[Dataset content]
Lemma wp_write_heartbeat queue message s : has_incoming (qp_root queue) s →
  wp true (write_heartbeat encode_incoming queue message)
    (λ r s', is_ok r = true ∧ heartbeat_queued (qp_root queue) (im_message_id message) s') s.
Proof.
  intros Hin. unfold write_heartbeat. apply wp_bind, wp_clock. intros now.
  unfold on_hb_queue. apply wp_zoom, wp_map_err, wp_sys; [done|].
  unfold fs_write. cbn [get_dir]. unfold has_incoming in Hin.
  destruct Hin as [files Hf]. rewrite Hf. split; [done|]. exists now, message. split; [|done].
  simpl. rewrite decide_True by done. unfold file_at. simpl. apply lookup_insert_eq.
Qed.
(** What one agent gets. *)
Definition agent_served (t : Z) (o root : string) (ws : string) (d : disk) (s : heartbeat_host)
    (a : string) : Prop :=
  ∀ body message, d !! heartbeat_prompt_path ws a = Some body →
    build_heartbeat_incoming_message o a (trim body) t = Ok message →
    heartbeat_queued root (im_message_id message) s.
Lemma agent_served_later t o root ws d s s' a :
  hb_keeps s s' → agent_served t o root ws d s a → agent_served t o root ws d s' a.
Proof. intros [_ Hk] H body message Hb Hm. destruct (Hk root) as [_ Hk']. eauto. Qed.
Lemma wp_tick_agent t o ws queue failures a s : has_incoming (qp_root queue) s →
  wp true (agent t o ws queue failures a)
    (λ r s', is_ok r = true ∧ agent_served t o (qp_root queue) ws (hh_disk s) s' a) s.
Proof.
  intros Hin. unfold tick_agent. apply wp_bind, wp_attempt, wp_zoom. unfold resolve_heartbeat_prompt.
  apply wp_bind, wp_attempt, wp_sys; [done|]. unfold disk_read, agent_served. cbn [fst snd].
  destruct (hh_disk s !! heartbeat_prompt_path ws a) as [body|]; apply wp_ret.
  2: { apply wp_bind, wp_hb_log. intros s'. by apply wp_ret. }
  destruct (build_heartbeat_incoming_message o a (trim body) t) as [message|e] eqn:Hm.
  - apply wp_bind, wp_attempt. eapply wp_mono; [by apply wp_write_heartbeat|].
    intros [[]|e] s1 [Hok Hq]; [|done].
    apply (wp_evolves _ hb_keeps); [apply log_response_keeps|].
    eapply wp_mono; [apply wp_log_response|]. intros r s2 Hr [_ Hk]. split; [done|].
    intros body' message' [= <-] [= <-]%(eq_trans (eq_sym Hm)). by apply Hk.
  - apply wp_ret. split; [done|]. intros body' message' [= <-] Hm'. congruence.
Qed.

...

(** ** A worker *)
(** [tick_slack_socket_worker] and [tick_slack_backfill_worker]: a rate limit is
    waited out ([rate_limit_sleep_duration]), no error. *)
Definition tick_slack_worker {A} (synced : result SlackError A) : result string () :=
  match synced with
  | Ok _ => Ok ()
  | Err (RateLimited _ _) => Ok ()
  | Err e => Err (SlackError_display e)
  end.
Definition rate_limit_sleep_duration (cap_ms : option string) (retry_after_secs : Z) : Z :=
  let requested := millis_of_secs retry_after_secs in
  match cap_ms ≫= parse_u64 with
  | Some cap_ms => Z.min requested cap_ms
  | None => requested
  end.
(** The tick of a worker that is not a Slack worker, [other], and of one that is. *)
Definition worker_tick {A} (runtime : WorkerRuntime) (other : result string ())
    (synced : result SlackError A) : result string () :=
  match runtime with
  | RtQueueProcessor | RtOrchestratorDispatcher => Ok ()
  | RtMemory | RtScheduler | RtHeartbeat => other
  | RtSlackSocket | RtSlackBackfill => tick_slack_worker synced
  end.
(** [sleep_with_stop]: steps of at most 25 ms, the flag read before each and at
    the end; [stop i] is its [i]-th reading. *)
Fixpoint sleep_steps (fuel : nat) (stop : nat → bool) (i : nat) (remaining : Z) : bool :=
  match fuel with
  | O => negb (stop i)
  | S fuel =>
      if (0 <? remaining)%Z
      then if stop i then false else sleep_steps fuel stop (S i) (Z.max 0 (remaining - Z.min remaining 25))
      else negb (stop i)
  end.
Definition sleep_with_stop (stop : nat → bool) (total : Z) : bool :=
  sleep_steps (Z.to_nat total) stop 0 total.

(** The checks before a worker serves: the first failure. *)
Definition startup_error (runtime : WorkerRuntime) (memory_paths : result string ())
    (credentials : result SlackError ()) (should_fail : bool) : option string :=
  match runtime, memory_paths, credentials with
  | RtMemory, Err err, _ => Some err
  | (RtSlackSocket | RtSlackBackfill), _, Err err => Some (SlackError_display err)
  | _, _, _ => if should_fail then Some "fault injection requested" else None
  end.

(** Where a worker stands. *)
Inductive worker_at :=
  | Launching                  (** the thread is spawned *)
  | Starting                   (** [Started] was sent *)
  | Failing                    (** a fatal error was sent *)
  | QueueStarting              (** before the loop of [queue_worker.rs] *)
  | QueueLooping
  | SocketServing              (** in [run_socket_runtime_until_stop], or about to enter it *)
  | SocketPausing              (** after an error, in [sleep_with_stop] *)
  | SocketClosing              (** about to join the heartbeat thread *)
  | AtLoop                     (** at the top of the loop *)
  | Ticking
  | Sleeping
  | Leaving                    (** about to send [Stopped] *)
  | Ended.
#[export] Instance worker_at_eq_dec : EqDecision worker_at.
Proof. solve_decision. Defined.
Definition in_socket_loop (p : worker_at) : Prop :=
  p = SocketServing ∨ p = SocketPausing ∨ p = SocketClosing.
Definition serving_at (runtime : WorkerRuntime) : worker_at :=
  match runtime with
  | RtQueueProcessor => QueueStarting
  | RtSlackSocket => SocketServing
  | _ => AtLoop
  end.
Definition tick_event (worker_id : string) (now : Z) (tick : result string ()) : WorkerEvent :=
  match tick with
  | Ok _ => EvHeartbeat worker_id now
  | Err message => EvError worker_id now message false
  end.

[What this task involves]
The expected answer is only a number: the count of lines in this listing that contain the string "match".

[Solution to this problem]
7